*** Dataset records ***
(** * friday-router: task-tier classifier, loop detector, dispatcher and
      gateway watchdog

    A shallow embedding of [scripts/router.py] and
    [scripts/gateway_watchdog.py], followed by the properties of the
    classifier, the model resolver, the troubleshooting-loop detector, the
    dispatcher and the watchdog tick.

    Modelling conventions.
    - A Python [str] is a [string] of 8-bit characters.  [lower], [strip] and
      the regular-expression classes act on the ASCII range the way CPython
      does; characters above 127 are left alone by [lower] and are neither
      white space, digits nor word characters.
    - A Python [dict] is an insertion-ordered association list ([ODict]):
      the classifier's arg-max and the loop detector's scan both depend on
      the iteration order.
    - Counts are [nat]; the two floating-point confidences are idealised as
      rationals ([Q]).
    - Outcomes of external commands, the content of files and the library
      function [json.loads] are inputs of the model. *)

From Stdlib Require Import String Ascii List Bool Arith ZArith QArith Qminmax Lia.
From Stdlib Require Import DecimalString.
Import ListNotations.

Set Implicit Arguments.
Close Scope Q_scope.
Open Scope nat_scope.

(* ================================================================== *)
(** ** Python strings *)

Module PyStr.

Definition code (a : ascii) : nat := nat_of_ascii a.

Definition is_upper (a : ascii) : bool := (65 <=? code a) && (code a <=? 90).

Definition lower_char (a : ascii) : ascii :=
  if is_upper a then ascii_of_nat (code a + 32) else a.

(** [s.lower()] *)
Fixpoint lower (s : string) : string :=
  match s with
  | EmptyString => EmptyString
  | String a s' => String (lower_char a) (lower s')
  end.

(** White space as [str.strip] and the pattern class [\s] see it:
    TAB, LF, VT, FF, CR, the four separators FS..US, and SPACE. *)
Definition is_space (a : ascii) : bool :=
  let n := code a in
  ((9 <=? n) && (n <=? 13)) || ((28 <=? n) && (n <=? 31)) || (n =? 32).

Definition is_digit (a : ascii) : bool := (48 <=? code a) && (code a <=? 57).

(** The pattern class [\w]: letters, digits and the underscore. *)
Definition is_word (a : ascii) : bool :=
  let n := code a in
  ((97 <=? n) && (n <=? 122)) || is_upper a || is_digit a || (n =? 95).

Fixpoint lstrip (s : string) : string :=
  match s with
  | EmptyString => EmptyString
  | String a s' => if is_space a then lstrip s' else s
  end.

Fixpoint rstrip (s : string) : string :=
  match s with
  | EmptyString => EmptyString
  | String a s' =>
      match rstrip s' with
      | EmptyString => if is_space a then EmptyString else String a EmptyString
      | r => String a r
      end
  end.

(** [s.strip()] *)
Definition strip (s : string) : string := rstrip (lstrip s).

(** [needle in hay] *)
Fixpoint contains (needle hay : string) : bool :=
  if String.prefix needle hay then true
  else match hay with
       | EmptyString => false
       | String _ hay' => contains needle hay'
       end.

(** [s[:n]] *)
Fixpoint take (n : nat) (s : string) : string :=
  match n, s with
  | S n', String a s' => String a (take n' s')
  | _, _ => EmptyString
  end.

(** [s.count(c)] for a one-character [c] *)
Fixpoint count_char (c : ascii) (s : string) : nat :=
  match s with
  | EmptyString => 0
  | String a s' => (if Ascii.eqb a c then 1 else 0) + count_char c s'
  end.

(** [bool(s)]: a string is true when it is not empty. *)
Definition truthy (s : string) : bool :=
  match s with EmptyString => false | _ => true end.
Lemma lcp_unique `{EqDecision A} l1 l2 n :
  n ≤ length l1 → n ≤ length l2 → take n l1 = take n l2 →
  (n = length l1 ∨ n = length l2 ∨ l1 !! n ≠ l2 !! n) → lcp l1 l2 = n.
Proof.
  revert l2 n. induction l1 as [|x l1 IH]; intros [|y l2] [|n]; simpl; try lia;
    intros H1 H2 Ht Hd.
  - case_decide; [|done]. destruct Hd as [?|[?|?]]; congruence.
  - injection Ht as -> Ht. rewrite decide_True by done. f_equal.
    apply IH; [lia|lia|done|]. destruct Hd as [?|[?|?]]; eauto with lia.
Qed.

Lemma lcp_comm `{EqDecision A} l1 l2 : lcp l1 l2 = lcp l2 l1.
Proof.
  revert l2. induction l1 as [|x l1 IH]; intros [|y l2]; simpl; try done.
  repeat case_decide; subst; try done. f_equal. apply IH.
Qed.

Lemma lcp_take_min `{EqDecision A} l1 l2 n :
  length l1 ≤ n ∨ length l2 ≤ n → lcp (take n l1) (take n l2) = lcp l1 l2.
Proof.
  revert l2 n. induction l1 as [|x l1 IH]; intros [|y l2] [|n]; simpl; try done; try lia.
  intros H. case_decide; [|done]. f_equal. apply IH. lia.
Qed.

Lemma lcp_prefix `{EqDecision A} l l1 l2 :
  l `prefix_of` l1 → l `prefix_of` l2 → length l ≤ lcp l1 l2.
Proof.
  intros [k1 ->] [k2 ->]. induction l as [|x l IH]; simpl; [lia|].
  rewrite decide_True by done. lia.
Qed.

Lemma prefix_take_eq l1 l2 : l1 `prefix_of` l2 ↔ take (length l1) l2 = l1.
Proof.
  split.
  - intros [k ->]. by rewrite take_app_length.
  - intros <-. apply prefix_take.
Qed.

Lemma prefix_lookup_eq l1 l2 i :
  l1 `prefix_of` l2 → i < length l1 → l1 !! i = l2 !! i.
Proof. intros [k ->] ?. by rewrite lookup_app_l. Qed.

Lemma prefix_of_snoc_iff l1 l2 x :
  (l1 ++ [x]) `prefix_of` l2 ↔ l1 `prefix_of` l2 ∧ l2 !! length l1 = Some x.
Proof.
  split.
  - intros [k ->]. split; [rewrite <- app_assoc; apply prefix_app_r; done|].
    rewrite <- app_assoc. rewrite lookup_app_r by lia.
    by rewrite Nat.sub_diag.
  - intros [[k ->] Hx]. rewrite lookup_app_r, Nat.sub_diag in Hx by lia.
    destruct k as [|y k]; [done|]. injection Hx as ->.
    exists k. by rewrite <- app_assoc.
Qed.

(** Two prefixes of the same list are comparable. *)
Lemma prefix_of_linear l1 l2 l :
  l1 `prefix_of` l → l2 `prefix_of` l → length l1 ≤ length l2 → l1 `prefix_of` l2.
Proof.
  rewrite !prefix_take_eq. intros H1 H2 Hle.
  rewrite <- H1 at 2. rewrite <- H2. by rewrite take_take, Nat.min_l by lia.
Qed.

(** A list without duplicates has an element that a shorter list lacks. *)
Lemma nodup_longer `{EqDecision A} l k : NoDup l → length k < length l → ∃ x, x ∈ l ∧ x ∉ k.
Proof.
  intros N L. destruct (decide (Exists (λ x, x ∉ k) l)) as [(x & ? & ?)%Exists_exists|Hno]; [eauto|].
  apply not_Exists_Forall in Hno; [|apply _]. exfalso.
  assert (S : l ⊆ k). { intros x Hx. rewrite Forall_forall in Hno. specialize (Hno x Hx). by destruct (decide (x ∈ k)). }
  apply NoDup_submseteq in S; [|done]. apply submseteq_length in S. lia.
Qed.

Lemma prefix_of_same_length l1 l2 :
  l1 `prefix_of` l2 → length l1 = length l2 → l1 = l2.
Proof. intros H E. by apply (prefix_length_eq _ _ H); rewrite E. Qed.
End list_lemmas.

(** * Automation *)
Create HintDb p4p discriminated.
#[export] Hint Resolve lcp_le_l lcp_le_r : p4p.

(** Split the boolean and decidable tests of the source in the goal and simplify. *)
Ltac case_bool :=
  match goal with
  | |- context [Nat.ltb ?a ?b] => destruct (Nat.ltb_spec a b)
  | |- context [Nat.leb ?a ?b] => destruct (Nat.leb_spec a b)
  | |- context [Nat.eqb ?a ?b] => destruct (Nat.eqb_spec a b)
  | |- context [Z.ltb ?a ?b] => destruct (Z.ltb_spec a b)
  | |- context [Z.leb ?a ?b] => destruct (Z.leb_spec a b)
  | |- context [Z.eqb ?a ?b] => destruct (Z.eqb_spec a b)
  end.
***
• Exercise requirements: The required answer is the run of lines above, starting at the line with "Import ListNotations." and ending at the line with "Definition code (a", reproduced exactly with both ends.

• Solution to the exercise:
Import ListNotations.

Set Implicit Arguments.
Close Scope Q_scope.
Open Scope nat_scope.

(* ================================================================== *)
(** ** Python strings *)

Module PyStr.

Definition code (a : ascii) : nat := nat_of_ascii a.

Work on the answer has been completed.